Upon returning to Melbourne, David found out that his grandchildren had been removed from the care of his wife, Maud, (their grandmother) and ‘boarded out’. It is unclear if he knew of these events whilst at war. The removal of Aboriginal children in Victoria was widespread at this time, and men’s war-time absence made families more vulnerable to official intervention. Whilst he was away, the Board for the Protection of Aborigines (BPA) had also cancelled Maud’s military allotment.
On May 22, 1919, Maud wrote to the Secretary to contest this decision. In her letter, she pointed out her family’s history of independence from the Board:
‘David never enlisted from the mission.
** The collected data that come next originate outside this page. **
(** Programs that only read, only keys in [F], and stop at the first failed read. *)
Inductive reads_only {A} (F : string -> Prop) : prog (result E A) -> Prop :=
| RO_ret r : reads_only F (Ret r)
| RO_read B (q : redis -> B) k :
    (∀ σ1 σ2, agree_on F σ1 σ2 -> q σ1 = q σ2) ->
    (∀ e, k (Err e) = Ret (Err (from_redis e))) ->
    (∀ b, reads_only F (k (Ok b))) ->
    reads_only F (Atomic (fun σ => (σ, q σ)) k).

Lemma reads_only_read {A} F (q : redis -> result redis_error A) :
  (∀ σ1 σ2, agree_on F σ1 σ2 -> q σ1 = q σ2) -> reads_only F (read q).
Proof. intros Hq. apply RO_read; [done|done|]. intros b. apply RO_ret. Qed.

Lemma reads_only_ret {A} F (r : result E A) : reads_only F (Ret r).
Proof. apply RO_ret. Qed.

Lemma reads_only_mono {A} (F G : string -> Prop) (p : prog (result E A)) :
  (∀ k, F k -> G k) -> reads_only F p -> reads_only G p.
Proof.
  intros HFG Hp. induction Hp as [r|C q k Hq He Hk IH]; [apply RO_ret|].
  apply RO_read; [|done|done]. intros σ1 σ2 Ha. apply Hq. intros x Hx. auto.
Qed.

Lemma reads_only_bind {A B} F (p : prog (result E A)) (g : A -> prog (result E B)) :
  reads_only F p -> (∀ a, reads_only F (g a)) -> reads_only F (let! x := p in g x).
Proof.
  intros Hp Hg. induction Hp as [r|C q k Hq He Hk IH]; simpl.
  - destruct r; [apply Hg|apply RO_ret].
  - apply RO_read; [done| |done]. intros e. by rewrite He.
Qed.

Lemma reads_only_read_all {A} F (qs : list (redis -> result redis_error A)) :
  (∀ q, q ∈ qs -> ∀ σ1 σ2, agree_on F σ1 σ2 -> q σ1 = q σ2) -> reads_only F (read_all qs).
Proof.
  induction qs as [|q qs IH]; intros Hq; [apply RO_ret|].
  apply reads_only_bind; [apply reads_only_read, Hq; set_solver|]. intros x.
  apply reads_only_bind; [apply IH; set_solver|]. intros xs. apply RO_ret.
Qed.
End Blocks.

(** A non-transactional pipeline of writes. *)
Fixpoint write_all {E} `{FromRedis E} (p : pipeline) : prog (result E unit) :=
  match p with
  | [] => Ret (Ok tt)
  | c :: p' => let! _ := atomically (fun σ => (wrun c σ, tt)) in write_all p'
  end.

(** ** Foreign steps *)

Lemma run_steps_app es fs σ : run_steps (es ++ fs) σ = run_steps fs (run_steps es σ).
Proof. apply foldl_app. Qed.

Lemma touches_app es fs W : touches (es ++ fs) W = touches es W || touches fs W.
Proof. apply existsb_app. Qed.

Lemma conn_env_app es fs c : conn_env (es ++ fs) c = conn_env fs (conn_env es c).
Proof. unfold conn_env; simpl. by rewrite touches_app, orb_assoc. Qed.

Lemma conn_env_nil c : conn_env [] c = c.
Proof. destruct c. unfold conn_env; simpl. by rewrite orb_false_r. Qed.

Lemma sched_steps_app s1 s2 : sched_steps (s1 ++ s2) = sched_steps s1 ++ sched_steps s2.
Proof. unfold sched_steps. by rewrite bind_app. Qed.

(** No step of [es] touches a key of [F]. *)
Definition untouched (F : string -> Prop) (es : list env_step) : Prop :=
  ∀ s k, s ∈ es -> F k -> k ∉ es_touch s.

Lemma untouched_app F es fs : untouched F (es ++ fs) <-> untouched F es /\ untouched F fs.
Proof. unfold untouched. setoid_rewrite elem_of_app. naive_solver. Qed.
(* ===== verification/FinalityTypes.v ===== *)
(** Finality policies and evidence (core/src/finality.rs): the data, its validation and
    the accepted configuration forms of a policy. *)

From Stdlib Require Import String Ascii NArith Lia.
From stdpp Require Import base strings list option.
From S2P Require Import Prelude JsonValue Errors.

Inductive FinalityPolicy := Finalized | Depth (confirmations : N).
#[export] Instance finality_policy_eq_dec : EqDecision FinalityPolicy.
Proof. solve_decision. Defined.

(** Block and transaction hashes are their canonical text. *)
Record FinalityEvidence := mkFinality {
  fe_block_number : N;
  fe_block_hash : string;
  fe_checkpoint_number : N;
  fe_checkpoint_hash : string;
  fe_policy : FinalityPolicy
}.
#[export] Instance finality_evidence_eq_dec : EqDecision FinalityEvidence.
Proof. solve_decision. Defined.

Inductive FinalityAssessment :=
| FaPending (canonical : bool)
| FaOrphaned
| FaFinalized (evidence : FinalityEvidence).

Inductive CheckpointContinuity := CcConsistent | CcUnavailable | CcConflict.

Definition LOCAL_CHAIN_ID : N := 31337.

Definition validate_policy (policy : FinalityPolicy) (chain_id : N) : result EngineError unit :=
  match policy with
  | Depth 0 =>
      if (chain_id =? LOCAL_CHAIN_ID)%N then Ok tt
      else Err (EngRpcConfigError
        "Finality depth must be positive; zero is restricted to local chain 31337")
  | _ => Ok tt
  end.

(** ** Configuration forms *)

(** A number, or a non-empty text of decimal digits: no sign, no fraction. *)
Definition deserialize_confirmations (v : Value) : option N :=
  match v with
  | VNumber (PosInt n) => if (n <=? U64_MAX)%N then Some n else None
  | VString s => parse_digits s
  | _ => None
  end.

(** The tagged forms, every other field refused. *)
Definition policy_from_value (v : Value) : option FinalityPolicy :=
  match v with
  | VObject m =>
      let only names := forallb (fun e => bool_decide (e.1 ∈ (names : list string))) m in
      match entry m "mode" with
      | Some (VString mode) =>
          if decide (mode = "finalized") then
            if only ["mode"] then Some Finalized else None
          else if decide (mode = "depth") then
            if only ["mode"; "confirmations"] then
              c ← entry m "confirmations"; Depth <$> deserialize_confirmations c
            else None
          else None
      | _ => None
      end
  | _ => None
  end.

Definition policy_to_value (p : FinalityPolicy) : Value :=
  match p with
  | Finalized => VObject [("mode", VString "finalized")]
  | Depth c => VObject [("mode", VString "depth"); ("confirmations", VNumber (PosInt c))]
  end.

Lemma policy_round_trip p :
  (∀ c, p = Depth c -> is_u64 c) -> policy_from_value (policy_to_value p) = Some p.
Proof.
  destruct p as [|c]; [done|]. intros Hc. specialize (Hc c eq_refl). unfold is_u64 in Hc.
  replace (policy_from_value _) with (Depth <$> deserialize_confirmations (VNumber (PosInt c)))
    by reflexivity.
  cbn. destruct (N.leb_spec c U64_MAX); [done|lia].
Qed.
(* ===== verification/RecoveryJournal.v ===== *)
(** The recovery journal (core/src/recovery.rs, recovery/solana_projection.rs): the
    transactions it runs on its ledger, and its operations as programs of the process.

    One mutex serialises the operations of a process and one file lock serialises
    processes, so between the calls of an operation only the Redis server and the chain
    move.  Each [_txn] below is the closure the code hands to its database thread: one
    SQLite transaction, rolled back when it fails. *)

From Stdlib Require Import String Ascii NArith Lia.
From stdpp Require Import base gmap strings option list fin_maps.
From S2P Require Import Prelude Json JsonValue Redis RedisProg Errors FinalityTypes.
From S2P Require Import RecoveryLedger RecoveryChecks EngineProg.

Section Transactions.
Context `{Primitives} `{!Json Value, !Json FinalityEvidence}.

Definition not_admitted : RecoveryError :=
  RecoveryRequired "transaction is terminal or quarantined".

(** [reserve_admission]: an id is reserved once; a retry gets the stored payload. *)
Definition reserve_txn (kind id fingerprint encoded : string) (payload : Value) (l : Ledger)
    : recovery_result ((Value * bool * option Control) * Ledger) :=
  let? found := lookup_admission l id in
  match found with
  | Some old =>
      if bool_decide (rec_kind old <> kind) || bool_decide (rec_fingerprint old <> fingerprint)
      then Err Conflict
      else if decide (rec_state old = StQuarantined)
      then Err (RecoveryRequired "transaction is quarantined")
      else Ok ((rec_payload old, bool_decide (rec_state old = StTerminal), None), l)
  | None =>
      let? l1 := insert_admission id kind fingerprint encoded l in
      let? (old, l2) := advance l1 in
      Ok ((payload, false, Some old), l2)
  end.

(** The chain of an EVM replay key must not be halted; Solana keys carry none. *)
Definition chain_gate (kind key : string) (missing : RecoveryError) (l : Ledger) : recovery_result unit :=
  if decide (kind = "solana") then Ok tt
  else
    let? chain := ok_or missing (replay_chain key) in
    ensure_chain_not_halted chain l.

(** [validate_replay_binding] *)
Definition binding_check (kind id key : string) (l : Ledger) : recovery_result unit :=
  let? found := lookup_admission l id in
  let? record := ok_or (RecoveryRequired "untracked signing intent") found in
  if bool_decide (rec_kind record <> kind)
     || from_option (fun k => bool_decide (k <> key)) false (rec_replay_key record)
  then Err Conflict
  else if bool_decide (rec_state record <> StAdmitted) then Err not_admitted
  else if from_option (fun owner => bool_decide (owner <> id)) false (replay_owner key l)
  then Err Conflict
  else chain_gate kind key (Invalid "missing replay chain") l.

(** [before_broadcast]: nothing for an attempt that is already recorded. *)
Definition broadcast_txn (kind id key encoded digest : string) (l : Ledger)
    : recovery_result (option Control * Ledger) :=
  let? found := lookup_admission l id in
  let? record := ok_or (RecoveryRequired "untracked broadcast") found in
  if bool_decide (rec_kind record <> kind) then Err Conflict
  else if bool_decide (rec_state record <> StAdmitted) then Err not_admitted
  else
    let? restored := (if decide (kind = "solana") then recovery_mode id l else Ok false) in
    if (restored : bool)
    then Err (RecoveryRequired "restored Solana intent requires a durable recovery broadcast claim")
    else
      let? _ := chain_gate kind key (Invalid "replay key has no chain identity") l in
      if from_option (fun k => bool_decide (k <> key)) false (rec_replay_key record) then Err Conflict
      else if from_option (fun owner => bool_decide (owner <> id)) false (replay_owner key l)
      then Err Conflict
      else
        match attempt_by_digest id digest l with
        | Some a =>
            if bool_decide (at_replay_key a <> key) || bool_decide (at_payload a <> encoded)
               || bool_decide (rec_replay_key record <> Some key)
            then Err Storage else Ok (None, l)
        | None =>
            let? l1 := update_replay_key id key l in
            let? l2 := insert_attempt (mkAttempt id key digest encoded) l1 in
            let? (old, l3) := advance l2 in
            Ok (Some old, l3)
        end.

(** [latest_eoa_attempt] *)
Definition latest_attempt (id expected : string) (l : Ledger) : recovery_result (option Value) :=
  let? found := lookup_admission l id in
  let? record := ok_or (RecoveryRequired "untracked gap recovery") found in
  if bool_decide (rec_kind record <> "eoa") || bool_decide (rec_replay_key record <> Some expected)
  then Err Conflict
  else if bool_decide (rec_state record <> StAdmitted)
  then Err (RecoveryRequired "gap recovery is terminal or quarantined")
  else
    let? chain := ok_or Storage (replay_chain expected) in
    let? _ := ensure_chain_not_halted chain l in
    match last (attempts_of id l) with
    | None => Ok None
    | Some a =>
        if bool_decide (at_replay_key a <> expected) then Err Storage
        else let? v := ok_or Storage (from_json (at_payload a)) in Ok (Some v)
    end.

(** [record_terminal]: the first witness stays; a different one halts the ledger. *)
Definition terminal_txn (kind id encoded normalized : string) (evidence : Value) (l : Ledger)
    : recovery_result ((option Control * bool) * Ledger) :=
  let? found := lookup_admission l id in
  let? record := ok_or (RecoveryRequired "untracked terminal observation") found in
  if bool_decide (rec_kind record <> kind) then Err Conflict
  else
    let? _ := validate_attempt_identity_in_db l record evidence in
    if decide (rec_state record = StTerminal) then
      let? body := ok_or Storage (head (evidence_of id l)) in
      let? previous := ok_or Storage (from_json body) in
      let? before := terminal_identity previous in
      if decide (before = normalized) then Ok ((None, false), l)
      else
        let? l1 := insert_terminal id encoded l in
        Ok ((None, true),
            set_control (with_halt true (Some "terminal evidence conflict") (l_control l1)) l1)
    else
      let? l1 := insert_terminal id encoded l in
      let? (old, l2) := advance (update_state id StTerminal l1) in
      Ok ((Some old, false), l2).

(** [terminal_evidence]: the first committed witness. *)
Definition terminal_evidence_of (kind id : string) (l : Ledger) : recovery_result (option Value) :=
  let? found := lookup_admission l id in
  match found with
  | None => Ok None
  | Some record =>
      if bool_decide (rec_kind record <> kind) then Err Conflict
      else if bool_decide (rec_state record <> StTerminal) then Ok None
      else
        let? body := ok_or Storage (head (evidence_of id l)) in
        let? v := ok_or Storage (from_json body) in
        Ok (Some v)
  end.

Definition checkpoint_conflict_reason : string := "finality checkpoint conflict".

(** [commit_checkpoint]: accepted?, the control row to mirror, conflict? *)
Definition checkpoint_txn (chain_id : N) (expected : option FinalityEvidence)
    (evidence : FinalityEvidence) (l : Ledger)
    : recovery_result ((bool * option Control * bool) * Ledger) :=
  let? _ := ensure_chain_not_halted (u64_to_string chain_id) l in
  let? current := load_chain_checkpoint l chain_id in
  let store :=
    let? encoded := ok_or Storage (to_json evidence) in
    let l1 := set_chain_checkpoints
                (<[u64_to_string chain_id := encoded]> (l_chain_checkpoints l)) l in
    let? (old, l2) := advance l1 in
    Ok ((true, Some old, false), l2) in
  if bool_decide (current <> expected) then Ok ((false, None, false), l)
  else
    match current with
    | None => store
    | Some previous =>
        if bool_decide (fe_policy previous <> fe_policy evidence)
           || ((fe_checkpoint_number previous =? fe_checkpoint_number evidence)%N
               && bool_decide (fe_checkpoint_hash previous <> fe_checkpoint_hash evidence))
        then
          let? (old, l2) :=
            advance (insert_chain_halt (u64_to_string chain_id) checkpoint_conflict_reason l) in
          Ok ((false, Some old, true), l2)
        else if (fe_checkpoint_number evidence <? fe_checkpoint_number previous)%N
        then Ok ((false, None, false), l)
        else if (fe_checkpoint_number evidence =? fe_checkpoint_number previous)%N
        then Ok ((true, None, false), l)
        else store
    end.

Definition halt_chain_txn (chain_id : N) (l : Ledger) : recovery_result (Control * Ledger) :=
  advance (insert_chain_halt (u64_to_string chain_id) checkpoint_conflict_reason l).

(** [prepare_solana_restore] *)
Definition restore_txn (id : string) (payload : Value) (l : Ledger)
    : recovery_result ((option RetainedSolanaAttempt * option Control) * Ledger) :=
  let? stored := retained l id payload in
  match stored with
  | None => Ok ((None, None), l)
  | Some stored =>
      if ret_recovery_mode stored then Ok ((Some (ret_public stored), None), l)
      else
        let? rows := solana_rows l in
        let l1 := set_solana (Some (<[id := mkSolanaRow (ret_digest stored) 0 0]> rows)) l in
        let? (old, l2) := advance l1 in
        Ok ((Some (ret_public stored), Some old), l2)
  end.

(** [before_solana_recovery_broadcast] *)
Definition recovery_broadcast_txn (id : string) (payload attempt : Value) (now : N) (l : Ledger)
    : recovery_result ((SolanaRecoveryBroadcast * option Control) * Ledger) :=
  let? found := retained l id payload in
  let? stored := ok_or (RecoveryRequired "missing retained Solana attempt") found in
  if negb (ret_recovery_mode stored) || bool_decide (ret_state (ret_public stored) <> StAdmitted)
  then Err (RecoveryRequired "Solana recovery broadcast is not allowed")
  else
    let? kept := canonical (ret_payload (ret_public stored)) in
    let? wanted := canonical attempt in
    if bool_decide (kept <> wanted) then Err Conflict
    else
      let? (permission, l1) := claim id (ret_public stored) now l in
      match permission with
      | Granted _ _ =>
          let? (old, l2) := advance l1 in
          Ok ((permission, Some old), l2)
      | _ => Ok ((permission, None), l)
      end.
End Transactions.
(* ===== verification/RecoveryOffline.v ===== *)
(** Commands on a ledger that no server is using (core/src/recovery.rs): creation,
    startup with migration, the durable stop, reattachment after a Redis restart and
    recovery into a new namespace; and the inventory that status and export report. *)

From Stdlib Require Import String Ascii NArith Lia.
From stdpp Require Import base gmap strings option list fin_maps.
From S2P Require Import Prelude Json JsonValue Redis RedisProg Errors FinalityTypes.
From S2P Require Import RecoveryLedger RecoveryChecks EngineProg RecoveryJournal RecoveryOps.

(** ** Inventory *)

Record RecoveryStatus := mkStatus {
  rs_schema : N;
  rs_deployment : string;
  rs_epoch : N;
  rs_checkpoint : N;
  rs_projection_pending : bool;
  rs_namespace : option string;
  rs_halted : bool;
  rs_halt_reason : option string;
  rs_admissions : nat;
  rs_attempts : nat;
  rs_terminal : nat;
  rs_quarantined : nat;
  rs_solana_intents : nat;
  rs_solana_broadcasts : N
}.

Definition count_state (s : AdmissionState) (l : Ledger) : nat :=
  length (filter (fun e => ad_state e.2 = s) (map_to_list (l_admissions l))).

(** [solana_projection::counts] *)
Definition solana_counts (schema : N) (l : Ledger) : recovery_result (nat * N) :=
  if (schema <? 3)%N then Ok (0, 0%N)
  else
    let? rows := solana_rows l in
    Ok (size rows, foldr (fun e acc => (so_broadcasts e.2 + acc)%N) 0%N (map_to_list rows)).

Definition status (l : Ledger) : recovery_result RecoveryStatus :=
  let? c := control l in
  let? pending := load_pending l c in
  let? (intents, broadcasts) := solana_counts (c_schema c) l in
  Ok (mkStatus (c_schema c) (c_deployment c) (c_epoch c) (c_checkpoint c)
        (bool_decide (is_Some pending)) (c_namespace c) (c_halted c) (c_reason c)
        (size (l_admissions l)) (length (l_attempts l))
        (count_state StTerminal l) (count_state StQuarantined l) intents broadcasts).

(** ** Helpers *)

(** The exclusive file lock. *)
Definition owner_lock : eprog (recovery_result unit) :=
  EPermit (fun free => ERet (if free then Ok tt else Err Locked)).
Definition path_exists : eprog (recovery_result bool) :=
  EDisk (fun d => Ok (match d with NoFile => false | _ => true end, d)) ERet.
Definition connection : eprog (recovery_result unit) :=
  EDisk (fun d => match d with NoFile => Err Missing | _ => Ok (tt, d) end) ERet.

Definition not_empty : RecoveryError := Invalid "destination Redis namespace is not empty".
Definition scan_empty (prefix : string) : eprog (recovery_result unit) :=
  do! keys := call (scan_prefix prefix) in
  ERet (if bool_decide (keys = []) then Ok tt else Err not_empty).
Definition empty_namespace (namespace : option string) : eprog (recovery_result unit) :=
  do! _ := ERet (namespace_valid namespace) in
  match namespace with
  | Some ns =>
      do! _ := scan_empty (ns +:+ ":") in
      scan_empty ("twmq:" +:+ ns +:+ "_")
  | None => scan_empty ""
  end.

Definition not_primary : RecoveryError := Invalid "Redis must be a writable primary".

Section Offline.
Context `{Primitives} `{!Json Value, !Json FinalityEvidence}.

(** ** Creation *)

Definition fresh_ledger (deployment run_id : string) (namespace : option string) : Ledger :=
  mkLedger (mkControl SCHEMA deployment 1 0 namespace run_id true (Some "initializing"))
    ∅ [] [] ∅ ∅ [] (Some None) (Some ∅).

Definition clear_halt (l : Ledger) : recovery_result (unit * Ledger) :=
  Ok (tt, set_control (with_halt false None (l_control l)) l).

(** [initialize]; [deployment] is the fresh uuid. *)
Definition initialize (deployment : string) (namespace : option string) : eprog (recovery_result unit) :=
  do! _ := ERet (namespace_valid namespace) in
  do! exists_ := path_exists in
  if (exists_ : bool) then ERet (Err (Invalid "ledger already exists"))
  else
    do! _ := owner_lock in
    do! _ := redis_connection in
    do! _ := empty_namespace namespace in
    do! (run_id, role, _) := observation (marker_key namespace) in
    if bool_decide (role <> "master") then ERet (Err not_primary)
    else
      do! _ := EDisk (fun d => match d with NoFile => Ok (tt, EmptyFile) | _ => Err Storage end) ERet in
      do! _ := EDisk (fun d => match d with
                               | EmptyFile => Ok (tt, LedgerFile (fresh_ledger deployment run_id namespace))
                               | _ => Err Storage end) ERet in
      do! c := db_read control in
      do! set := call (set_nx (control_key c) (token c)) in
      if negb set then ERet (Err (RecoveryRequired "initialization collision"))
      else db clear_halt.

(** ** Startup *)

(** [prepare_owned_startup]; creating the history indexes changes no row. *)
Definition prepare_owned_startup : eprog (recovery_result Control) :=
  do* checked := db_read validate_schema in
  do! _ := storage_result checked in
  do! _ := healthy_locked in
  do! _ := db_read (fun _ => Ok tt) in
  do! current := healthy_locked in
  if (c_schema current <? SCHEMA)%N then
    do* migrated := db (fun l => let? l' := migrate l in Ok (tt, l')) in
    do! _ := storage_result migrated in
    healthy_locked
  else ERet (Ok current).

Definition namespace_mismatch : RecoveryError := Invalid "configured namespace does not match ledger".

Definition open_journal (namespace : option string) : eprog (recovery_result unit) :=
  do! exists_ := path_exists in
  if negb exists_ then ERet (Err Missing)
  else
    do! _ := ERet (namespace_valid namespace) in
    do! _ := owner_lock in
    do! _ := connection in
    do! c := db_read control in
    if bool_decide (c_namespace c <> namespace) then ERet (Err namespace_mismatch)
    else
      do! _ := redis_connection in
      do! _ := prepare_owned_startup in
      ERet (Ok tt).

(** ** Durable stop *)

Definition quarantine : eprog (recovery_result unit) :=
  do! _ := owner_lock in
  do! _ := connection in
  do! _ := db_read control in
  db (fun l => Ok (tt, latch_halt "operator quarantine" l)).

(** ** Reattachment *)

Definition clearable (reason : option string) : bool :=
  bool_decide (reason ∈ [Some "Redis process changed"; Some "Redis continuity unavailable";
                         Some "Redis primary role changed"]).

Definition pending_value (p : option PendingUpdate) : Value :=
  match p with
  | None => VNull
  | Some p => VObject [("previous_token", VString (previous_token p)); ("target_token", VString (target_token p));
                       ("redis_key", VString (redis_key p)); ("run_id", VString (pending_run_id p))]
  end.
Definition namespace_value (ns : option string) : Value := from_option VString VNull ns.
Definition event_text (v : Value) : string := default "" (to_json v).

Definition with_run (run : string) (c : Control) : Control :=
  mkControl (c_schema c) (c_deployment c) (c_epoch c) (c_checkpoint c) (c_namespace c) run
    (c_halted c) (c_reason c).

Definition reattach_txn (c : Control) (pending : option PendingUpdate) (run : string) (l : Ledger)
    : recovery_result (unit * Ledger) :=
  let? now_control := control l in
  let changed := Err (RecoveryRequired "journal changed during reattach") in
  if bool_decide (now_control <> c) then changed
  else
    let? now_pending := load_pending l c in
    if bool_decide (now_pending <> pending) then changed
    else
      let? l1 := match pending with Some p => remove_exact p l | None => Ok l end in
      let l2 := set_control (with_halt false None (with_run run (l_control l1))) l1 in
      let event :=
        VObject [("action", VString "reattach"); ("previous_run_id", VString (c_run_id c));
                 ("run_id", VString run); ("acknowledged_pending", pending_value pending)] in
      Ok (tt, set_events (l_events l2 ++ [event_text event]) l2).

Definition reattach_failure (c : Control) (run : string)
    (seen : recovery_result (string * string * option string)) : option string :=
  match seen with
  | Err _ => Some "Redis continuity unavailable"
  | Ok (observed_run, role, marker) =>
      if bool_decide (marker <> Some (token c)) then Some "Redis checkpoint mismatch"
      else if bool_decide (role <> "master") then Some "Redis primary role changed"
      else if bool_decide (observed_run <> run) then Some "Redis process changed"
      else None
  end.

Definition reattach (namespace : option string) : eprog (recovery_result RecoveryStatus) :=
  do! _ := owner_lock in
  do! _ := connection in
  do! c := db_read control in
  do! _ := db_read validate_schema in
  do! pending := db_read (fun l => load_pending l c) in
  if bool_decide (c_namespace c <> namespace) then ERet (Err namespace_mismatch)
  else if c_halted c && negb (clearable (c_reason c))
  then ERet (Err (RecoveryRequired "halt cannot be cleared by reattach"))
  else
    do! _ := redis_connection in
    do! (run, role, marker) := observation (control_key c) in
    if bool_decide (role <> "master") || bool_decide (marker <> Some (token c))
    then ERet (Err (RecoveryRequired "reattach requires exact Redis checkpoint and primary role"))
    else
      do! _ := db (reattach_txn c pending run) in
      do* seen := observation (control_key c) in
      match reattach_failure c run seen with
      | Some reason =>
          do! _ := db (fun l => Ok (tt, latch_halt reason l)) in
          ERet (Err (RecoveryRequired reason))
      | None => db_read status
      end.

(** ** Recovery into a new namespace *)

(** [SELECT id FROM terminal_evidence GROUP BY id HAVING count( * )>1] *)
Definition terminal_conflict (l : Ledger) : bool :=
  existsb (fun e => 1 <? length (evidence_of e.1 l)) (l_terminal l).

(** [UPDATE admissions SET state='quarantined' WHERE state!='terminal' AND EXISTS(attempt)] *)
Definition quarantine_attempted (l : Ledger) : gmap string Admission :=
  map_imap (fun id a =>
    Some (if bool_decide (ad_state a <> StTerminal) && negb (bool_decide (attempts_of id l = []))
          then with_state StQuarantined a else a)) (l_admissions l).

Definition recovered_control (namespace : option string) (run : string) (c : Control) : Control :=
  mkControl SCHEMA (c_deployment c) (c_epoch c + 1) 0 namespace run true (Some "recovery incomplete").

Definition recover_txn (old : Control) (discarded : option PendingUpdate)
    (new_namespace : option string) (run : string) (l : Ledger) : recovery_result (unit * Ledger) :=
  let? projection :=
    (if (c_schema old =? 1)%N then create_table (l_projection l) None else Ok (l_projection l)) in
  let? solana :=
    (if (c_schema old <? SCHEMA)%N then create_table (l_solana l) ∅
     else let? _ := validate_schema l in Ok (l_solana l)) in
  let? _ := ok_or Storage projection in
  let event :=
    VObject [("action", VString "recover"); ("previous_namespace", namespace_value (c_namespace old));
             ("new_namespace", namespace_value new_namespace);
             ("previous_epoch", VNumber (PosInt (c_epoch old)));
             ("discarded_pending", pending_value discarded)] in
  Ok (tt,
      set_events (l_events l ++ [event_text event])
        (set_solana solana (set_projection (Some None)
          (set_admissions (quarantine_attempted l)
            (set_control (recovered_control new_namespace run (l_control l)) l))))).

Definition recover_load (l : Ledger) : recovery_result (Control * option PendingUpdate * bool) :=
  let? old := control l in
  let? pending := load_pending l old in
  Ok (old, pending, terminal_conflict l).

Definition recover (new_namespace : option string) : eprog (recovery_result RecoveryStatus) :=
  do! _ := ERet (namespace_valid new_namespace) in
  if bool_decide (new_namespace = None)
  then ERet (Err (Invalid "recovery requires a new explicit namespace"))
  else
    do! _ := owner_lock in
    do! _ := connection in
    do! (old, discarded, conflict) := db_read recover_load in
    if (conflict : bool)
    then ERet (Err (RecoveryRequired "conflicting terminal evidence requires dedicated reconciliation"))
    else if bool_decide (c_namespace old = new_namespace)
    then ERet (Err (Invalid "recovery must use a different empty namespace"))
    else if (c_epoch old =? I64_MAX)%N then ERet (Err (Invalid "deployment epoch exhausted"))
    else
      do! _ := redis_connection in
      do! _ := empty_namespace new_namespace in
      do! (run, role, _) := observation (marker_key new_namespace) in
      if bool_decide (role <> "master") then ERet (Err not_primary)
      else
        do! _ := db (recover_txn old discarded new_namespace run) in
        do! c := db_read control in
        do! set := call (set_nx (control_key c) (token c)) in
        if negb set then ERet (Err (RecoveryRequired "recovery namespace collision"))
        else
          do! (current_run, current_role, current_marker) := observation (control_key c) in
          if bool_decide (current_run <> c_run_id c) || bool_decide (current_role <> "master")
             || bool_decide (current_marker <> Some (token c))
          then ERet (Err (RecoveryRequired "Redis changed during recovery"))
          else
            do! _ := db clear_halt in
            db_read status.
End Offline.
We were out earning our own living like white people’
The BPA would not be swayed on its decision to deny Maud’s allotment of military pay and as a result she suffered great hardship.
Once reunited, David and Maud moved into a house in the Victorian Western District with some assistance from the BPA and the Defence Department. Although they had set up a home, their children remained in institutions or white people’s homes.
During the world-wide economic depression of the 1930s, David and Maud requested permission to move onto the Lake Tyers Aboriginal mission. Reliant upon intermittent seasonal rural work, the depression deeply affected Aboriginal families.
Despite this hardship, the BPA denied the family’s request as, according to Victorian legislation, ‘half castes’ were ineligible for government support.
In March 1938, David Mullett was living in the NSW South Coast town of Bega when he wrote to the military about several matters. He had lost his discharge certificate and wanted a duplicate in order to apply for an old-age pension, as he was only receiving £1-1-0 per fortnight as a military pension. David also wished to attend the ANZAC Day march in Sydney. He wanted to ‘wear the old uniform once more’ and asked ‘if there is any chance of being equipped with one (‘an old one would do’). The officer in charge at the base records replied that he could not assist him with application for a pension, or provide him with a uniform. David died a few months later and is buried in Bega Cemetery in an unmarked grave.
His name appears on the Lake Condah Honour Roll.